A: I hear this same tale of woe from a lot of grandparents these days. Unfortunately, I do not have a fail-safe formula for healing these generational divides. It grieves me to know that my advice is often the catalyst for such rifts between parents and their children. On the other hand, on a scale of divisiveness between people, parenting now ranks up there with religion and politics. Thus, as you have inadvertently discovered, just about everything I say is a candidate for stirring up controversy.
“Works-based parenting” is epidemic among young parents these days. The parents in question believe that good parenting is all about quasi-fanatical overfocusing on one’s children. They overthink nearly everything, are never still, and have a lot of work to do! And boy, oh boy, are they defensive! In their way of thinking, parenting exhaustion is an affirmation of parenting excellence.
The reality, however, is that your daughter would take no offense at your opinion or anyone else’s having to do with her parenting if she was truly secure and confident in what she was doing. Rather, her offense at your calling her attention to my advice is clear-cut evidence of nagging self-doubt, which is the state of all too many American moms these days.
Instead of occupying their natural adult authority, said moms strive to “bond” with their children, which is a polite way of saying they enter mutually harmful codependent relationships with them. They hold themselves responsible for eradicating emotional pain of any sort from their children’s lives, and thus, their children are deprived of learning how to endure emotional pain and solve their own problems.

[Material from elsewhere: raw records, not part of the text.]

(* ===== verification/QuicStreams.v ===== *)
(** [QuicStream] (quic/core/quic_stream.cc): a stream puts the send buffer, its own flow controller and that of the
    connection together, and keeps the state of both directions: what is buffered, what is sent, what is lost, which side
    is closed and whether the peer has been told the end.

    The session is an argument: a function from what has happened so far to how much of a write it takes, in which packets,
    and whether the connection closes in the write. What it does to a stream that closes is modelled with it
    ([CloseStreamInner], [SendRstStreamInner], [OnConnectionClosed] of quic/core/quic_session.cc), because it calls the stream
    back. Everything else the stream calls is a log: the sequencer is told of frames last in an operation, so what it calls is
    an operation of its own. *)

From S2P Require Import Prelude OrderedSet IntervalSet Stream Bytes DataWire StreamSendBuffer FlowController.

Module QuicStream.

Definition kMaxStreamLength : Z := 2 ^ 62 - 1.

Inductive StreamType := BIDIRECTIONAL | WRITE_UNIDIRECTIONAL | READ_UNIDIRECTIONAL | CRYPTO.
#[export] Instance StreamType_eq_dec : EqDecision StreamType.
Proof. solve_decision. Defined.
Inductive StreamSendingState := NO_FIN | FIN | FIN_AND_PADDING.
(* ===== verification/IetfFrames.v ===== *)
(** The frames of IETF QUIC on the wire: writing the frames of a packet and parsing its payload, in
    [QuicFramer] (quic/core/quic_framer.cc: [AppendIetfFrames], [ProcessIetfFrameData] and the functions
    they call for each frame).

    A frame has the fields that are serialized; the identifiers of control frames are not. The data of a
    frame is the bytes its [data_buffer] points to, or none; with a data producer the data comes from
    there. The visitor is a function from the calls made so far and the next one to its answer. The
    texts of [detailed_error] are left out. *)

From S2P Require Import Prelude OrderedSet IntervalSet Stream Bytes DataWire.
From S2P Require Import PacketNumber StreamIdManager ReceivedPackets UnackedPacketMap.

Module IetfFramer.
Import StreamIdManager.
Abbreviation action := Writer.action.
Abbreviation FirstSendingPacketNumber := UnackedPacketMap.FirstSendingPacketNumber.
Abbreviation EncryptionLevel := UnackedPacketMap.EncryptionLevel.
Abbreviation QuicAckFrame := ReceivedPacketManager.QuicAckFrame.
#[local] Notation "a &&& b" := (Writer.andthen a b) (at level 40, left associativity).
#[local] Notation "x <~ a ; b" := (Reader.bind a (λ x, b)) (at level 100, a at next level, right associativity).

(** ** Frames *)

Definition IETF_PADDING : Z := 0.
Definition IETF_PING : Z := 1.
Definition IETF_ACK : Z := 2.
Definition IETF_ACK_ECN : Z := 3.
Definition IETF_RST_STREAM : Z := 4.
Definition IETF_STOP_SENDING : Z := 5.
Definition IETF_CRYPTO : Z := 6.
Definition IETF_NEW_TOKEN : Z := 7.
Definition IETF_STREAM : Z := 8.
Definition IETF_MAX_DATA : Z := 16.
Definition IETF_MAX_STREAM_DATA : Z := 17.
Definition IETF_MAX_STREAMS_BIDIRECTIONAL : Z := 18.
Definition IETF_MAX_STREAMS_UNIDIRECTIONAL : Z := 19.
Definition IETF_BLOCKED : Z := 20.
Definition IETF_STREAM_BLOCKED : Z := 21.
Definition IETF_STREAMS_BLOCKED_BIDIRECTIONAL : Z := 22.
Definition IETF_STREAMS_BLOCKED_UNIDIRECTIONAL : Z := 23.
Definition IETF_NEW_CONNECTION_ID : Z := 24.
Definition IETF_RETIRE_CONNECTION_ID : Z := 25.
Definition IETF_PATH_CHALLENGE : Z := 26.
Definition IETF_PATH_RESPONSE : Z := 27.
Definition IETF_CONNECTION_CLOSE : Z := 28.
Definition IETF_APPLICATION_CLOSE : Z := 29.
Definition IETF_EXTENSION_MESSAGE_NO_LENGTH : Z := 32.
Definition IETF_EXTENSION_MESSAGE : Z := 33.

Definition IETF_STREAM_FRAME_TYPE_MASK : Z := 18446744073709551608.
Definition IS_IETF_STREAM_FRAME (stype : Z) : bool := Z.land stype IETF_STREAM_FRAME_TYPE_MASK =? IETF_STREAM.
Definition IETF_STREAM_FRAME_FIN_BIT : Z := 1.
Definition IETF_STREAM_FRAME_LEN_BIT : Z := 2.
Definition IETF_STREAM_FRAME_OFF_BIT : Z := 4.

Definition kIetfAckTimestampShift : Z := 3.
Definition kMaxErrorStringLength : Z := 256.
Definition kMaxNewTokenTokenLength : Z := 65535.
Definition kQuicDefaultConnectionIdLength : Z := 8.
Definition kQuicPathFrameBufferSize : Z := 8.
Definition stateless_reset_token_size : Z := 16.

Inductive QuicConnectionCloseType :=
  GOOGLE_QUIC_CONNECTION_CLOSE | IETF_QUIC_TRANSPORT_CONNECTION_CLOSE | IETF_QUIC_APPLICATION_CONNECTION_CLOSE.
#[global] Instance QuicConnectionCloseType_eq_dec : EqDecision QuicConnectionCloseType.
Proof. solve_decision. Defined.

Record QuicStreamFrame := mk_stream { stream_id : Z; fin : bool; offset : Z; data_length : Z; data_buffer : option (list Z) }.
Record QuicCryptoFrame := mk_crypto
  { level : EncryptionLevel; crypto_offset : Z; crypto_length : Z; crypto_buffer : option (list Z) }.

Inductive QuicFrame :=
  | PaddingFrame (num_padding_bytes : Z)
  | RstStreamFrame (stream_id ietf_error_code byte_offset : Z)
  | ConnectionCloseFrame (close_type : QuicConnectionCloseType) (error_code : Z) (error_details : list Z)
      (transport_close_frame_type : Z)
  | GoAwayFrame (error_code last_good_stream_id : Z) (reason_phrase : list Z)
  | WindowUpdateFrame (stream_id byte_offset : Z)
  | BlockedFrame (stream_id offset : Z)
  | StopWaitingFrame (least_unacked : Z)
  | PingFrame
  | CryptoFrame (f : QuicCryptoFrame)
  | StreamFrame (f : QuicStreamFrame)
  | AckFrame (f : QuicAckFrame)
  | MtuDiscoveryFrame
  | NewConnectionIdFrame (sequence_number retire_prior_to : Z) (connection_id stateless_reset_token : list Z)
  | MaxStreamsFrame (stream_count : Z) (unidirectional : bool)
  | StreamsBlockedFrame (stream_count : Z) (unidirectional : bool)
  | PathResponseFrame (data : list Z)
  | PathChallengeFrame (data : list Z)
  | StopSendingFrame (stream_id application_error_code : Z)
  | MessageFrame (message_data : list (list Z)) (message_length : Z)
  | NewTokenFrame (token : list Z)
  | RetireConnectionIdFrame (sequence_number : Z).

(** What the framer knows of the connection. *)
Record DataProducer := mk_producer {
  WriteStreamData : Z → Z → Z → action;
  WriteCryptoData : EncryptionLevel → Z → Z → action;
}.
Record framer := mk_framer {
  transport_version : version;
  VariableLengthConnectionIdAllowed : bool;
  quic_use_allocated_connection_ids : bool;
  framer_perspective : Perspective;
  data_producer : option DataProducer;
}.

(** ** Writing *)

Section endian.
Context {EI : EndianImpl}.

Definition fail : action := Writer.ret false.

Definition GetIetfStreamFrameTypeByte (f : QuicStreamFrame) (last_frame_in_packet : bool) : Z :=
  let type_byte := IETF_STREAM in
  let type_byte := if negb last_frame_in_packet then Z.lor type_byte IETF_STREAM_FRAME_LEN_BIT else type_byte in
  let type_byte := if negb (offset f =? 0) then Z.lor type_byte IETF_STREAM_FRAME_OFF_BIT else type_byte in
  if fin f then Z.lor type_byte IETF_STREAM_FRAME_FIN_BIT else type_byte.

Definition AppendIetfTypeByte (c : framer) (f : QuicFrame) (last_frame_in_packet : bool) : action :=
  let no_stream id := id =? GetInvalidStreamId (transport_version c) in
  match f with
  | PaddingFrame _ => Writer.WriteUInt8 IETF_PADDING
  | RstStreamFrame _ _ _ => Writer.WriteUInt8 IETF_RST_STREAM
  | ConnectionCloseFrame close_type _ _ _ =>
      match close_type with
      | IETF_QUIC_APPLICATION_CONNECTION_CLOSE => Writer.WriteUInt8 IETF_APPLICATION_CLOSE
      | IETF_QUIC_TRANSPORT_CONNECTION_CLOSE => Writer.WriteUInt8 IETF_CONNECTION_CLOSE
      | GOOGLE_QUIC_CONNECTION_CLOSE => fail
      end
  | GoAwayFrame _ _ _ => fail
  | WindowUpdateFrame id _ => Writer.WriteUInt8 (if no_stream id then IETF_MAX_DATA else IETF_MAX_STREAM_DATA)
  | BlockedFrame id _ => Writer.WriteUInt8 (if no_stream id then IETF_BLOCKED else IETF_STREAM_BLOCKED)
  | StopWaitingFrame _ => fail
  | PingFrame => Writer.WriteUInt8 IETF_PING
  | StreamFrame f => Writer.WriteUInt8 (GetIetfStreamFrameTypeByte f last_frame_in_packet)
  | AckFrame _ => Writer.ret true
  | MtuDiscoveryFrame => Writer.WriteUInt8 IETF_PING
  | NewConnectionIdFrame _ _ _ _ => Writer.WriteUInt8 IETF_NEW_CONNECTION_ID
  | RetireConnectionIdFrame _ => Writer.WriteUInt8 IETF_RETIRE_CONNECTION_ID
  | NewTokenFrame _ => Writer.WriteUInt8 IETF_NEW_TOKEN
  | MaxStreamsFrame _ unidirectional =>
      Writer.WriteUInt8 (if unidirectional then IETF_MAX_STREAMS_UNIDIRECTIONAL else IETF_MAX_STREAMS_BIDIRECTIONAL)
  | StreamsBlockedFrame _ unidirectional =>
      Writer.WriteUInt8 (if unidirectional then IETF_STREAMS_BLOCKED_UNIDIRECTIONAL else IETF_STREAMS_BLOCKED_BIDIRECTIONAL)
  | PathResponseFrame _ => Writer.WriteUInt8 IETF_PATH_RESPONSE
  | PathChallengeFrame _ => Writer.WriteUInt8 IETF_PATH_CHALLENGE
  | StopSendingFrame _ _ => Writer.WriteUInt8 IETF_STOP_SENDING
  | MessageFrame _ _ => Writer.ret true
  | CryptoFrame _ => Writer.WriteUInt8 IETF_CRYPTO
  end.

Definition AppendPaddingFrame (num_padding_bytes : Z) : action := λ w,
  if num_padding_bytes =? 0 then (false, w) else
  if num_padding_bytes <? 0 then (true, Writer.WritePadding w) else
  Writer.WritePaddingBytes (num_padding_bytes - 1) w.

(** The bytes at a buffer; a null one is never dereferenced. *)
Definition buffer_bytes (b : option (list Z)) (length : Z) : list Z :=
  match b with Some d => take (Z.to_nat length) d | None => [] end.

Definition AppendIetfStreamFrame (c : framer) (f : QuicStreamFrame) (last_frame_in_packet : bool) : action :=
  Writer.WriteVarInt62 (stream_id f)
  &&& (if negb (offset f =? 0) then Writer.WriteVarInt62 (offset f) else Writer.ret true)
  &&& (if negb last_frame_in_packet then Writer.WriteVarInt62 (data_length f) else Writer.ret true)
  &&& (if data_length f =? 0 then Writer.ret true else
       match data_producer c with
       | None => Writer.WriteBytes (buffer_bytes (data_buffer f) (data_length f))
       | Some p => WriteStreamData p (stream_id f) (offset f) (data_length f)
       end).

Definition AppendCryptoFrame (c : framer) (f : QuicCryptoFrame) : action :=
  Writer.WriteVarInt62 (crypto_offset f)
  &&& Writer.WriteVarInt62 (crypto_length f)
  &&& (match data_producer c with
       | None =>
           match crypto_buffer f with
           | None => fail
           | Some _ => Writer.WriteBytes (buffer_bytes (crypto_buffer f) (crypto_length f))
           end
       | Some p => WriteCryptoData p (level f) (crypto_offset f) (crypto_length f)
       end).

Definition AppendNewTokenFrame (token : list Z) : action :=
  Writer.WriteVarInt62 (zlen token) &&& Writer.WriteBytes token.

(** The intervals after the first ack block, from the largest down. *)
Fixpoint append_ack_blocks (ack_block_smallest : Z) (itr : list interval) : action :=
  match itr with
  | [] => Writer.ret true
  | i :: itr =>
      let gap_size := wrap64 (ack_block_smallest - imax i) in
      let block_size := wrap64 (imax i - imin i) in
      Writer.WriteVarInt62 (wrap64 (gap_size - 1)) &&& Writer.WriteVarInt62 (wrap64 (block_size - 1))
      &&& append_ack_blocks (imin i) itr
  end.

Definition ack_frame_type (f : QuicAckFrame) : Z :=
  if ReceivedPacketManager.ecn_counters_populated f
     && (negb (ReceivedPacketManager.ect_0_count f =? 0) || negb (ReceivedPacketManager.ect_1_count f =? 0)
         || negb (ReceivedPacketManager.ecn_ce_count f =? 0))
  then IETF_ACK_ECN else IETF_ACK.

Definition ack_delay_wire (f : QuicAckFrame) : Z :=
  if ReceivedPacketManager.ack_delay_time f =? ReceivedPacketManager.Delta_Infinite then kVarInt62MaxValue
  else Z.shiftr (wrap64 (ReceivedPacketManager.ack_delay_time f)) kIetfAckTimestampShift.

Instead of growing steadily toward emotional adulthood, said kids are prone to becoming perpetual drama factories. The dramas include the “I am depressed” drama, the “I am anxious about things” drama, the “I am stupid” drama, the “I have no friends” drama, the “No one understands me” drama . . . you get the picture. As the child’s emotional dramas increase, every new one becomes a parenting drama for the mother.
Upon seeing your daughter creating problems that are making her life (as well as her child’s) difficult, you want to help. Unfortunately, the help you offered was interpreted as an insult to the integrity of her motherhood. That is not your fault, and neither is it your responsibility to fix it.
I do not know how to solve such problems other than for one party to simply not participate in emotion-driven exchanges. Your obligation is to simply love your daughter and your grandson, which is something you really do not need to be told.
Family psychologist John Rosemond is the director of the Center for Affirmative Parenting in Gastonia, North Carolina. For information about his talks and workshops, contact Tracy Owens-Jahn at tracyjahn@sbcglobal.net or (817) 295-1751.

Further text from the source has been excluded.